Difficult Horse Zayin 4 – When Physical Issues are the real Reason [Video]
Zayin had a hard time this week. We started with an exceptionally good session on Monday, but the next day was very bad, he had huge issues already when grooming. So I decided that it was time to have him checked by a Vet. Sometimes physical pain has a big influence on the emotions of a horse.
He was calm and connected on Monday, doing a very good job and I could advance with the long reins, now letting them run over his HQ, just above the tail. He did a great job accepting and understanding it.
On Tuesday morning, however, he already acted funny when I went to get him from his box. He was just a little hard to catch. He couldn’t stand still as well while grooming and he hated to be touched and brushed all along his flanks. He was super touchy all over his body.

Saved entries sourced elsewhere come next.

(* ===== verification/DeepCopyBootstrapV1beta1.v ===== *)
(** The deep copies of the API of the bootstrap provider, version v1beta1
    ([bootstrap/api/v1beta1/zz_generated.deepcopy.go]). [T_shape] is the
    type [T] with its fields in their order. *)

From S2P Require Import Prelude GoStd Effects Memory Converting ExternalTypes.

Section Copies.
Context `{Signature} `{!ExternalTypes}.

(** ** The types *)

Definition SecretFileSource_shape : shape :=
  Struct
    [("Name", Basic TString); ("Key", Basic TString)].

Definition FileSource_shape : shape :=
  Struct
    [("Secret", SecretFileSource_shape)].

Definition File_shape : shape :=
  Struct
    [("Path", Basic TString); ("Owner", Basic TString); ("Permissions", Basic TString);
     ("Encoding", Basic TString); ("Content", Basic TString);
     ("ContentFrom", Pointer FileSource_shape)].

Definition KThreesAgentConfig_shape : shape :=
  Struct
    [("NodeLabels", Slice (Basic TString)); ("NodeTaints", Slice (Basic TString));
     ("PrivateRegistry", Basic TString); ("KubeletArgs", Slice (Basic TString));
     ("KubeProxyArgs", Slice (Basic TString)); ("NodeName", Basic TString);
     ("AirGapped", Basic TBool)].

Definition KThreesServerConfig_shape : shape :=
  Struct
    [("KubeAPIServerArgs", Slice (Basic TString));
     ("KubeControllerManagerArgs", Slice (Basic TString));
     ("KubeSchedulerArgs", Slice (Basic TString)); ("TLSSan", Slice (Basic TString));
     ("BindAddress", Basic TString); ("HTTPSListenPort", Basic TString);
     ("AdvertiseAddress", Basic TString); ("AdvertisePort", Basic TString);
     ("ClusterCidr", Basic TString); ("ServiceCidr", Basic TString);
     ("ClusterDNS", Basic TString); ("ClusterDomain", Basic TString);
     ("DisableComponents", Slice (Basic TString));
     ("DisableExternalCloudProvider", Basic TBool)].

Definition KThreesConfigSpec_shape : shape :=
  Struct
    [("Files", Slice File_shape); ("PreK3sCommands", Slice (Basic TString));
     ("PostK3sCommands", Slice (Basic TString)); ("AgentConfig", KThreesAgentConfig_shape);
     ("ServerConfig", KThreesServerConfig_shape); ("Version", Basic TString)].

Definition KThreesConfigStatus_shape : shape :=
  Struct
    [("Ready", Basic TBool); ("BootstrapData", Slice (Basic TInt));
     ("DataSecretName", Pointer (Basic TString)); ("FailureReason", Basic TString);
     ("FailureMessage", Basic TString); ("ObservedGeneration", Basic TInt);
     ("Conditions", Slice Condition_shape)].

Definition KThreesConfig_shape : shape :=
  Struct
    [("TypeMeta", TypeMeta_shape); ("ObjectMeta", ObjectMeta_shape);
     ("Spec", KThreesConfigSpec_shape); ("Status", KThreesConfigStatus_shape)].

Definition KThreesConfigList_shape : shape :=
  Struct
    [("TypeMeta", TypeMeta_shape); ("ListMeta", ListMeta_shape);
     ("Items", Slice KThreesConfig_shape)].

Definition KThreesConfigTemplateResource_shape : shape :=
  Struct
    [("Spec", KThreesConfigSpec_shape)].

Definition KThreesConfigTemplateSpec_shape : shape :=
  Struct
    [("Template", KThreesConfigTemplateResource_shape)].

Definition KThreesConfigTemplate_shape : shape :=
  Struct
    [("TypeMeta", TypeMeta_shape); ("ObjectMeta", ObjectMeta_shape);
     ("Spec", KThreesConfigTemplateSpec_shape)].

Definition KThreesConfigTemplateList_shape : shape :=
  Struct
    [("TypeMeta", TypeMeta_shape); ("ListMeta", ListMeta_shape);
     ("Items", Slice KThreesConfigTemplate_shape)].

(** ** The functions *)

Definition SecretFileSource_DeepCopyInto : action :=
  struct_into
    [].

Definition SecretFileSource_DeepCopy : option ptr -> M memory (option ptr) :=
  deep_copy SecretFileSource_shape SecretFileSource_DeepCopyInto.

Definition FileSource_DeepCopyInto : action :=
  struct_into
    [("Secret", copy_value)].

Definition FileSource_DeepCopy : option ptr -> M memory (option ptr) :=
  deep_copy FileSource_shape FileSource_DeepCopyInto.

Definition File_DeepCopyInto : action :=
  struct_into
    [("ContentFrom", if_set (new_then FileSource_shape copy_value))].

Definition File_DeepCopy : option ptr -> M memory (option ptr) :=
  deep_copy File_shape File_DeepCopyInto.

Definition KThreesAgentConfig_DeepCopyInto : action :=
  struct_into
    [("NodeLabels", if_set (make_copy (Basic TString)));
     ("NodeTaints", if_set (make_copy (Basic TString)));
     ("KubeletArgs", if_set (make_copy (Basic TString)));
     ("KubeProxyArgs", if_set (make_copy (Basic TString)))].

Definition KThreesAgentConfig_DeepCopy : option ptr -> M memory (option ptr) :=
  deep_copy KThreesAgentConfig_shape KThreesAgentConfig_DeepCopyInto.

Definition KThreesServerConfig_DeepCopyInto : action :=
  struct_into
    [("KubeAPIServerArgs", if_set (make_copy (Basic TString)));
     ("KubeControllerManagerArgs", if_set (make_copy (Basic TString)));
     ("KubeSchedulerArgs", if_set (make_copy (Basic TString)));
     ("TLSSan", if_set (make_copy (Basic TString)));
     ("DisableComponents", if_set (make_copy (Basic TString)))].

Definition KThreesServerConfig_DeepCopy : option ptr -> M memory (option ptr) :=
  deep_copy KThreesServerConfig_shape KThreesServerConfig_DeepCopyInto.

Definition KThreesConfigSpec_DeepCopyInto : action :=
  struct_into
    [("Files", if_set (make_each File_shape File_DeepCopyInto));
     ("PreK3sCommands", if_set (make_copy (Basic TString)));
     ("PostK3sCommands", if_set (make_copy (Basic TString)));
     ("AgentConfig", KThreesAgentConfig_DeepCopyInto);
     ("ServerConfig", KThreesServerConfig_DeepCopyInto)].

Definition KThreesConfigSpec_DeepCopy : option ptr -> M memory (option ptr) :=
  deep_copy KThreesConfigSpec_shape KThreesConfigSpec_DeepCopyInto.

Definition KThreesConfigStatus_DeepCopyInto : action :=
  struct_into
    [("BootstrapData", if_set (make_copy (Basic TInt)));
     ("DataSecretName", if_set (new_then (Basic TString) copy_value));
     ("Conditions", if_set (make_each Condition_shape Condition_DeepCopyInto))].

Definition KThreesConfigStatus_DeepCopy : option ptr -> M memory (option ptr) :=
  deep_copy KThreesConfigStatus_shape KThreesConfigStatus_DeepCopyInto.

Definition KThreesConfig_DeepCopyInto : action :=
  struct_into
    [("TypeMeta", copy_value); ("ObjectMeta", ObjectMeta_DeepCopyInto);
     ("Spec", KThreesConfigSpec_DeepCopyInto); ("Status", KThreesConfigStatus_DeepCopyInto)].

Definition KThreesConfig_DeepCopy : option ptr -> M memory (option ptr) :=
  deep_copy KThreesConfig_shape KThreesConfig_DeepCopyInto.

Definition KThreesConfig_DeepCopyObject : option ptr -> M memory interface :=
  deep_copy_object "KThreesConfig" KThreesConfig_DeepCopy.

Definition KThreesConfigList_DeepCopyInto : action :=
  struct_into
    [("TypeMeta", copy_value); ("ListMeta", ListMeta_DeepCopyInto);
     ("Items", if_set (make_each KThreesConfig_shape KThreesConfig_DeepCopyInto))].

Definition KThreesConfigList_DeepCopy : option ptr -> M memory (option ptr) :=
  deep_copy KThreesConfigList_shape KThreesConfigList_DeepCopyInto.

Definition KThreesConfigList_DeepCopyObject : option ptr -> M memory interface :=
  deep_copy_object "KThreesConfigList" KThreesConfigList_DeepCopy.

Definition KThreesConfigTemplateResource_DeepCopyInto : action :=
  struct_into
    [("Spec", KThreesConfigSpec_DeepCopyInto)].

Definition KThreesConfigTemplateResource_DeepCopy : option ptr -> M memory (option ptr) :=
  deep_copy KThreesConfigTemplateResource_shape KThreesConfigTemplateResource_DeepCopyInto.

Definition KThreesConfigTemplateSpec_DeepCopyInto : action :=
  struct_into
    [("Template", KThreesConfigTemplateResource_DeepCopyInto)].

Definition KThreesConfigTemplateSpec_DeepCopy : option ptr -> M memory (option ptr) :=
  deep_copy KThreesConfigTemplateSpec_shape KThreesConfigTemplateSpec_DeepCopyInto.

Definition KThreesConfigTemplate_DeepCopyInto : action :=
  struct_into
    [("TypeMeta", copy_value); ("ObjectMeta", ObjectMeta_DeepCopyInto);
     ("Spec", KThreesConfigTemplateSpec_DeepCopyInto)].

Definition KThreesConfigTemplate_DeepCopy : option ptr -> M memory (option ptr) :=
  deep_copy KThreesConfigTemplate_shape KThreesConfigTemplate_DeepCopyInto.

Definition KThreesConfigTemplate_DeepCopyObject : option ptr -> M memory interface :=
  deep_copy_object "KThreesConfigTemplate" KThreesConfigTemplate_DeepCopy.

Definition KThreesConfigTemplateList_DeepCopyInto : action :=
  struct_into
    [("TypeMeta", copy_value); ("ListMeta", ListMeta_DeepCopyInto);
     ("Items", if_set (make_each KThreesConfigTemplate_shape KThreesConfigTemplate_DeepCopyInto))].

Definition KThreesConfigTemplateList_DeepCopy : option ptr -> M memory (option ptr) :=
  deep_copy KThreesConfigTemplateList_shape KThreesConfigTemplateList_DeepCopyInto.

Definition KThreesConfigTemplateList_DeepCopyObject : option ptr -> M memory interface :=
  deep_copy_object "KThreesConfigTemplateList" KThreesConfigTemplateList_DeepCopy.

(** All of them, each with the type that it copies. *)
Definition deep_copies : list (shape * (option ptr -> M memory (option ptr))) :=
  [(SecretFileSource_shape, SecretFileSource_DeepCopy);
   (FileSource_shape, FileSource_DeepCopy); (File_shape, File_DeepCopy);
   (KThreesAgentConfig_shape, KThreesAgentConfig_DeepCopy);
   (KThreesServerConfig_shape, KThreesServerConfig_DeepCopy);
   (KThreesConfigSpec_shape, KThreesConfigSpec_DeepCopy);
   (KThreesConfigStatus_shape, KThreesConfigStatus_DeepCopy);
   (KThreesConfig_shape, KThreesConfig_DeepCopy);
   (KThreesConfigList_shape, KThreesConfigList_DeepCopy);
   (KThreesConfigTemplateResource_shape, KThreesConfigTemplateResource_DeepCopy);
   (KThreesConfigTemplateSpec_shape, KThreesConfigTemplateSpec_DeepCopy);
   (KThreesConfigTemplate_shape, KThreesConfigTemplate_DeepCopy);
   (KThreesConfigTemplateList_shape, KThreesConfigTemplateList_DeepCopy)].

Definition object_copies :
    list (string * (option ptr -> M memory (option ptr)) * (option ptr -> M memory interface)) :=
  [("KThreesConfig", KThreesConfig_DeepCopy, KThreesConfig_DeepCopyObject);
   ("KThreesConfigList", KThreesConfigList_DeepCopy, KThreesConfigList_DeepCopyObject);
   ("KThreesConfigTemplate", KThreesConfigTemplate_DeepCopy, KThreesConfigTemplate_DeepCopyObject);
   ("KThreesConfigTemplateList", KThreesConfigTemplateList_DeepCopy, KThreesConfigTemplateList_DeepCopyObject)].

(** ** They copy deeply *)

Lemma SecretFileSource_copies_b1 :
  copies SecretFileSource_shape SecretFileSource_DeepCopyInto.
Proof. struct_copies_go. Qed.
Hint Resolve SecretFileSource_copies_b1 : deep_copy.

Lemma FileSource_copies_b1 :
  copies FileSource_shape FileSource_DeepCopyInto.
Proof. struct_copies_go. Qed.
Hint Resolve FileSource_copies_b1 : deep_copy.

Lemma File_copies_b1 :
  copies File_shape File_DeepCopyInto.
Proof. struct_copies_go. Qed.
Hint Resolve File_copies_b1 : deep_copy.

Lemma KThreesAgentConfig_copies_b1 :
  copies KThreesAgentConfig_shape KThreesAgentConfig_DeepCopyInto.
Proof. struct_copies_go. Qed.
Hint Resolve KThreesAgentConfig_copies_b1 : deep_copy.

Lemma KThreesServerConfig_copies_b1 :
  copies KThreesServerConfig_shape KThreesServerConfig_DeepCopyInto.
Proof. struct_copies_go. Qed.
Hint Resolve KThreesServerConfig_copies_b1 : deep_copy.

Lemma KThreesConfigSpec_copies_b1 :
  copies KThreesConfigSpec_shape KThreesConfigSpec_DeepCopyInto.
Proof. struct_copies_go. Qed.
Hint Resolve KThreesConfigSpec_copies_b1 : deep_copy.

Lemma KThreesConfigStatus_copies_b1 :
  copies KThreesConfigStatus_shape KThreesConfigStatus_DeepCopyInto.
Proof. struct_copies_go. Qed.
Hint Resolve KThreesConfigStatus_copies_b1 : deep_copy.

Lemma KThreesConfig_copies_b1 :
  copies KThreesConfig_shape KThreesConfig_DeepCopyInto.
Proof. struct_copies_go. Qed.
Hint Resolve KThreesConfig_copies_b1 : deep_copy.

Lemma KThreesConfigList_copies_b1 :
  copies KThreesConfigList_shape KThreesConfigList_DeepCopyInto.
Proof. struct_copies_go. Qed.
Hint Resolve KThreesConfigList_copies_b1 : deep_copy.

Lemma KThreesConfigTemplateResource_copies_b1 :
  copies KThreesConfigTemplateResource_shape KThreesConfigTemplateResource_DeepCopyInto.
Proof. struct_copies_go. Qed.
Hint Resolve KThreesConfigTemplateResource_copies_b1 : deep_copy.

Lemma KThreesConfigTemplateSpec_copies_b1 :
  copies KThreesConfigTemplateSpec_shape KThreesConfigTemplateSpec_DeepCopyInto.
Proof. struct_copies_go. Qed.
Hint Resolve KThreesConfigTemplateSpec_copies_b1 : deep_copy.

Lemma KThreesConfigTemplate_copies_b1 :
  copies KThreesConfigTemplate_shape KThreesConfigTemplate_DeepCopyInto.
Proof. struct_copies_go. Qed.
Hint Resolve KThreesConfigTemplate_copies_b1 : deep_copy.

Lemma KThreesConfigTemplateList_copies_b1 :
  copies KThreesConfigTemplateList_shape KThreesConfigTemplateList_DeepCopyInto.
Proof. struct_copies_go. Qed.
Hint Resolve KThreesConfigTemplateList_copies_b1 : deep_copy.

Lemma deep_copies_b1 : Forall (fun c => copies_ptr c.1 c.2) deep_copies.
Proof. repeat (constructor; [apply deep_copy_copies; eauto with deep_copy|]); constructor. Qed.

(** The fields of each type have distinct names. *)
Lemma SecretFileSource_wf_b1 : wf SecretFileSource_shape = true.
Proof. wf_go. Qed.
Hint Resolve SecretFileSource_wf_b1 : wf.
Lemma FileSource_wf_b1 : wf FileSource_shape = true.
Proof. wf_go. Qed.
Hint Resolve FileSource_wf_b1 : wf.
Lemma File_wf_b1 : wf File_shape = true.
Proof. wf_go. Qed.
Hint Resolve File_wf_b1 : wf.
Lemma KThreesAgentConfig_wf_b1 : wf KThreesAgentConfig_shape = true.
Proof. wf_go. Qed.
Hint Resolve KThreesAgentConfig_wf_b1 : wf.
Lemma KThreesServerConfig_wf_b1 : wf KThreesServerConfig_shape = true.
Proof. wf_go. Qed.
Hint Resolve KThreesServerConfig_wf_b1 : wf.
Lemma KThreesConfigSpec_wf_b1 : wf KThreesConfigSpec_shape = true.
Proof. wf_go. Qed.
Hint Resolve KThreesConfigSpec_wf_b1 : wf.
Lemma KThreesConfigStatus_wf_b1 : wf KThreesConfigStatus_shape = true.
Proof. wf_go. Qed.
Hint Resolve KThreesConfigStatus_wf_b1 : wf.
Lemma KThreesConfig_wf_b1 : wf KThreesConfig_shape = true.
Proof. wf_go. Qed.
Hint Resolve KThreesConfig_wf_b1 : wf.
Lemma KThreesConfigList_wf_b1 : wf KThreesConfigList_shape = true.
Proof. wf_go. Qed.
Hint Resolve KThreesConfigList_wf_b1 : wf.
Lemma KThreesConfigTemplateResource_wf_b1 : wf KThreesConfigTemplateResource_shape = true.
Proof. wf_go. Qed.
Hint Resolve KThreesConfigTemplateResource_wf_b1 : wf.
Lemma KThreesConfigTemplateSpec_wf_b1 : wf KThreesConfigTemplateSpec_shape = true.
Proof. wf_go. Qed.
Hint Resolve KThreesConfigTemplateSpec_wf_b1 : wf.
Lemma KThreesConfigTemplate_wf_b1 : wf KThreesConfigTemplate_shape = true.
Proof. wf_go. Qed.
Hint Resolve KThreesConfigTemplate_wf_b1 : wf.
Lemma KThreesConfigTemplateList_wf_b1 : wf KThreesConfigTemplateList_shape = true.
Proof. wf_go. Qed.
Hint Resolve KThreesConfigTemplateList_wf_b1 : wf.
End Copies.

#[export] Hint Resolve
  SecretFileSource_wf_b1
  FileSource_wf_b1
  File_wf_b1
  KThreesAgentConfig_wf_b1
  KThreesServerConfig_wf_b1
  KThreesConfigSpec_wf_b1
  KThreesConfigStatus_wf_b1
  KThreesConfig_wf_b1
  KThreesConfigList_wf_b1
  KThreesConfigTemplateResource_wf_b1
  KThreesConfigTemplateSpec_wf_b1
  KThreesConfigTemplate_wf_b1
  KThreesConfigTemplateList_wf_b1 : wf.

#[export] Hint Resolve KThreesConfigSpec_copies_b1 : deep_copy.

Something in me, maybe my intuition, told me that he needs some retreat from emotionally difficult work for him, but I didn’t listen to it. So I resumed with the normal daily routine, wrongly expecting it to go well. The session was simply bad; he was emotional, spooky, although there were no disturbances at all from the outside.
I eventually did manage to calm him down and end the session on a good note, walking him in the long reins around the arena. But it made me seriously question a few things.
Why does a horse not do the things the way I expect it?
There are 3 main reasons why a horse doesn’t act the way we expect:
- He doesn’t understand
- He is afraid
- He has physical issues
I know Zayin has physical issues. Often horses show physical issues due to being emotional or due to lack of understanding. During the first 3 weeks, I wanted to learn to know him and see how far I manage to resolve this tension and panicky nature with psychology and the use of clear patterns and progressive gymnastical work.
I think I came pretty far, but that he stayed this touchy and sensitive with the cinch tells me that there is more behind than simply a sensitive horse with maybe some bad experience.
It was time to call the Vet
So I called the owner and asked her consent to contact the vet. She was ok, so our vet, Dr Levy, who came anyway the next day, had a look at Zayin. I told her that I had a suspicion on gastric ulcers, because of the combination of his symptoms: yawning, being super sensitive in the girth area, sometimes aggressive behaviour to other horses and kicking up to his belly with his front feet.
The outcome is that Zayin has too long ligaments at his knees (hindquarters) which cause the patella to move too much. This doesn’t only hurt, but it also destabilizes the hind legs causing the horse to be worried all the time because he doesn’t feel fit enough for flight if necessary.
This instability causes the horse to tighten all the muscle of the shoulder area – this is where his sensitivity to the girth comes from. The vet showed me that his chest muscles, which run directly beneath the cinch, are even slightly swollen and very sensitive. She agreed with me that he probably has some ulcer as well, but this is a result of his constant stress and emotion due to his problems in the hindquarters.
So the plan for him is now that he will get treatment in 10 days. Until then I have to get him to a point where he is safely rideable because as soon as he gets his treatment he has to trot every day very actively in order to stimulate the ligaments and muscles of the knee to tighten. He can’t do this kind of work online; he has to do it on straight lines to make sure he is evenly pushing with both hind legs.
It is a very short window just after the treatment where his movement pattern can be changed – re-educated. He as well got a supplement prescribed to soothe his stomach.
He is doing a very good job at the mounting block. Focused and calm.
Annika and Hidalgo are playing good Uncle. This gives a young or unexperienced horse a lot of security.
I am riding him with the Micklem Mutli Bridle and with contact on the reins - this will give him more the feeling of holding hands. It is a bit like a shorter phone line.
This picture is from our third ride. He started to be pretty confident and happy about it.
Good boy. Had better stiring and started to get some conversation about stoping going.
The day after the visit of the vet, I already rode him for a few minutes. At first, he made some drama at the mounting block, but suddenly he seemed to remember and placed himself perfectly for me to mount. He was a bit anxious at first to walk off, but soon he settled into a nice walk. He was ridden already, but it is about 1,5 years ago and it was very little rides.